«Мы жили тогда в одном из переулков Арбата, — вспоминает сестра. — Окна приходились низко над землей. Пасха была поздняя, окна выставлены; вхожу в столовую и вижу: окно настежь, брат сидит на нем спиной к комнате, спустив ноги за окно на тротуар, и христосуется с грязным, пьяным нищим. А кругом собрались извозчики, и смеялись, и восклицали умиленно: „Ну, что же это за барин за такой задушевный! Что это за Владимир Сергеевич!“»
У него множество внешних светских друзей, или так называемых «приятелей», но внутреннего религиозного общения — ни с кем. Некому сказать: Христос воскрес — кроме уличного нищего. Он сам в церкви как этот нищий. Потому-то, может быть, он «почти никогда не ходил в церковь».
«Громил безверие верующих, прославлял неверующих — тех беззаконников, которые, попирая законы человеческие, блюдут законы Бога», — вспоминает сестра одну из его публичных лекций и приводит отзывы слушателей:
«— Пророк! Пророк! Горел весь сам, как говорил; так и жег каждым словом. А лицо-то, что за красота! Да за одним таким лицом и голосом пойдешь на край света.

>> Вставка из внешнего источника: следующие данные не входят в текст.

(** C2. For a positive bound [k], [recommend] returns at most [k] results,
    each the triple of a catalog record with a score above 0, in
    non-increasing order of score, and the results of any one score are the
    first ones of that score in catalog order (the sort is stable); an empty
    catalog, or one where no record scores above 0, gives the empty list. *)
Theorem recommend_ranks_top_results (gs : list Graph) (q : string) (k : Z) :
  0 < k →
  (length (recommend gs q k) <= Z.to_nat k)%nat
  ∧ Forall (fun r => 0 < result_score r ∧ r ∈ map (Outcome.scored q) gs) (recommend gs q k)
  ∧ StronglySorted (Spec.desc result_score) (recommend gs q k)
  ∧ (∀ s, filter (fun r => result_score r = s) (recommend gs q k)
          `prefix_of` filter (fun r => result_score r = s) (map (Outcome.scored q) gs))
  ∧ recommend [] q k = []
  ∧ (Forall (fun g => (_score_graph g q).1 <= 0) gs → recommend gs q k = []).
Proof.
  intros Hk. rewrite !recommend_unfold by lia.
  set (pos := filter (fun r => 0 < result_score r) (map (Outcome.scored q) gs)).
  set (sorted := sort_desc result_score pos).
  split; [|split; [|split; [|split; [|split]]]].
  - rewrite length_take. lia.
  - apply Forall_forall. intros r Hr.
    apply (subseteq_take (Z.to_nat k) sorted) in Hr.
    unfold sorted in Hr. rewrite sort_desc_perm in Hr.
    by apply list_elem_of_filter in Hr.
  - apply (StronglySorted_app_1_l _ _ (drop (Z.to_nat k) sorted)).
    rewrite take_drop. apply sort_desc_sorted.
  - intros s. etrans; [apply filter_take_prefix|].
    unfold sorted. rewrite sort_desc_stable. unfold pos.
    destruct (decide (0 < s)) as [Hs|Hs].
    + rewrite list_filter_filter_l; [done|]. intros r; simpl; lia.
    + rewrite filter_none; [apply prefix_nil|].
      apply Forall_forall. intros r Hr. apply list_elem_of_filter in Hr. lia.
  - by destruct (Z.to_nat k).
  - intros Hall. unfold sorted, pos.
    rewrite filter_none; [by destruct (Z.to_nat k)|].
    apply Forall_forall. intros r Hr. apply list_elem_of_fmap in Hr as (g & -> & Hg).
    rewrite Forall_forall in Hall. specialize (Hall g Hg).
    change (result_score (Outcome.scored q g)) with (_score_graph g q).1. lia.
Qed.

Lemma recommend_ranks_top_results_witness :
  let gs := [Scenario.complex_wall_analysis; Scenario.simple_rectangle] in
  let q := "rectangle wall"%string in
  (length (recommend gs q 1) <= 1)%nat
  ∧ Forall (fun r => 0 < result_score r ∧ r ∈ map (Outcome.scored q) gs) (recommend gs q 1)
  ∧ StronglySorted (Spec.desc result_score) (recommend gs q 1)
  ∧ (∀ s, filter (fun r => result_score r = s) (recommend gs q 1)
          `prefix_of` filter (fun r => result_score r = s) (map (Outcome.scored q) gs))
  ∧ recommend [] q 1 = []
  ∧ (Forall (fun g => (_score_graph g q).1 <= 0) gs → recommend gs q 1 = []).
Proof.
  apply (recommend_ranks_top_results
           [Scenario.complex_wall_analysis; Scenario.simple_rectangle] "rectangle wall" 1).
  lia.
Defined.

(** C9. The complexity bonus needs more than 10 nodes: on a record with
    exactly 10 nodes that block leaves the score and the reasons as they are,
    whatever the query. With the catalog holding [Simple Rectangle] (3 nodes)
    and [Complex Wall Analysis] (10 nodes), in either order,
    [recommend("simple", 5)] puts [Simple Rectangle] first, with score 35,
    and [Complex Wall Analysis], scoring 0, is not returned at all; the
    query [complex] gives the 10-node record 30 points and no complexity
    clause. *)
Theorem complexity_bonus_boundary (g : Graph) (q : string) (a : acc) :
  node_count g = 10%nat →
  score_complexity g (lower q) a = a
  ∧ recommend [Scenario.simple_rectangle; Scenario.complex_wall_analysis] "simple" 5
    = [(Scenario.simple_rectangle, 35,
        "Recommended because name matches 'Simple Rectangle', name closely matches query, simple graph with 3 nodes."%string)]
  ∧ recommend [Scenario.complex_wall_analysis; Scenario.simple_rectangle] "simple" 5
    = [(Scenario.simple_rectangle, 35,
        "Recommended because name matches 'Simple Rectangle', name closely matches query, simple graph with 3 nodes."%string)]
  ∧ _score_graph Scenario.complex_wall_analysis "simple" = (0, "No specific match found."%string)
  ∧ _score_graph Scenario.complex_wall_analysis "complex"
    = (30, "Recommended because name matches 'Complex Wall Analysis', name closely matches query."%string).
Proof.
  intros Hn. split.
  - unfold score_complexity. rewrite Hn.
    by destruct (any_in complexity_keywords (lower q)).
  - repeat split; vm_compute; reflexivity.
Qed.

Lemma complexity_bonus_boundary_witness :
  score_complexity Scenario.complex_wall_analysis (lower "A Complex one")
    {| score := 30; reasons := [] |}
  = {| score := 30; reasons := [] |}
  ∧ recommend [Scenario.simple_rectangle; Scenario.complex_wall_analysis] "simple" 5
    = [(Scenario.simple_rectangle, 35,
        "Recommended because name matches 'Simple Rectangle', name closely matches query, simple graph with 3 nodes."%string)]
  ∧ recommend [Scenario.complex_wall_analysis; Scenario.simple_rectangle] "simple" 5
    = [(Scenario.simple_rectangle, 35,
        "Recommended because name matches 'Simple Rectangle', name closely matches query, simple graph with 3 nodes."%string)]
  ∧ _score_graph Scenario.complex_wall_analysis "simple" = (0, "No specific match found."%string)
  ∧ _score_graph Scenario.complex_wall_analysis "complex"
    = (30, "Recommended because name matches 'Complex Wall Analysis', name closely matches query."%string).
Proof.
  apply (complexity_bonus_boundary Scenario.complex_wall_analysis "A Complex one"
           {| score := 30; reasons := [] |}).
  reflexivity.
Defined.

— Что он, с ума сошел? Хорош верующий! За атеистов и всех подобных заступается… Против правительства, против законного порядка… Юродствует, оригинальничает, популярности среди этих красных ищет… Чересчур смел, надо бы ему рот закрыть…
И закрыли».
Или сам закрыл — онемел.
И среди этой немоты порою жуткий смех:
«Отчего говорят чернильница, а не песочница? Отчего говорят роза, а не пион?»
«Тяжела работа Господня!» — говорил он, умирая, и просил, чтобы ему не давали впадать в беспамятство, потому что «нужно молиться за евреев», может быть, и за тех «безбожников», которые, не зная имени Господа, совершают «тяжелую работу Господню».
Тут уже другое, не явное, а тайное лицо его; не прошлое, а будущее, не реставрация, а революция, ибо что же, как не революция, это утверждение, будто бы Христос не в церкви, среди верующих, а в миру, среди безбожников. Одно такое утверждение не грозит ли разрушить всю систему отвлеченного гнозиса, как землетрясение разрушило свод Святой Софии?
Но об этой революции говорит уже не философ десятью томами, а немыми знаками немой пророк.
Будем надеяться, что тайну вещей немоты его разгадает когда-нибудь более внимательная критика, а пока согласимся, что если Вл. Соловьев действительно предтеча Новой Церкви, то не тем, что он говорил и жил, как мудрец, а тем, что молчал и «умер, как безумец».
Вот за что мы любим его, вот чем он близок нам, во всяком случае, ближе, чем остроумный и красноречивый философ, — этот безумный и безмолвный пророк.
ХРИСТИАНСТВО И КЕСАРИАНСТВО
Христианство — от Христа, кесарианство — от кесаря. Со времени императора Константина, когда впервые кесарю воздали Божие, христианство подменилось кесарианством.
Как трудно отличить в настоящее время одно от другого — увидели мы воочию на миссионерском съезде.
Религиозная сущность кесарианства заключается в утверждении, что Христос, глава церкви невидимый, бессилен защитить ее мечом духовным и что сделать это может только видимый глава, кесарь, мечом железным — государственным насилием. Утверждение это и провозглашено на съезде с небывалою доселе в русской церкви обнаженностью.
Не предел ли такой обнаженности, невинного, почти «святого» бесстыдства — sancta simplicitas — хотя бы в этих словах «Русского знамени»,[24] которые звучат послушным отголоском съезда: «Государство ограждало церковь от всяких на нее покушений. 17 же апреля это ограждение православия признало излишним. Церковь, к великому ужасу верующих, поставлена не выше жидовского талмуда, мусульманства и язычества. Результаты сказались быстро: как только государство перестало ограждать достоинство православной церкви — жиды, мусульмане, язычники, протестанты и католики ополчились на нее». Ополчились и одолели.
«Как только государство перестало ограждать церковь» — значит, как только государство отняло помочи, на которых вело церковь, так она пала, подобно расслабленному. Другой препояшет тебя и поведет, куда не хочешь. — Ведите меня куда угодно, только поддерживайте, а то я упаду и уже не встану, — отвечает будто бы церковь. Кажется, нельзя себе представить более откровенного и кощунственного признания в том, что «паралич церкви» желателен, что христианство и есть кесарианство.
«Колокол»[25] уверяет, что наша «левая печать не преминула разгласить о тех раздорах, какие якобы происходят на миссионерском съезде, причем обер-прокурора св. синода и высокопреосвященного Антония стараются выставить чуть ли не солидарным с пресловутою думскою комиссией, желающей низвести православную церковь на степень магометанства и еврейства».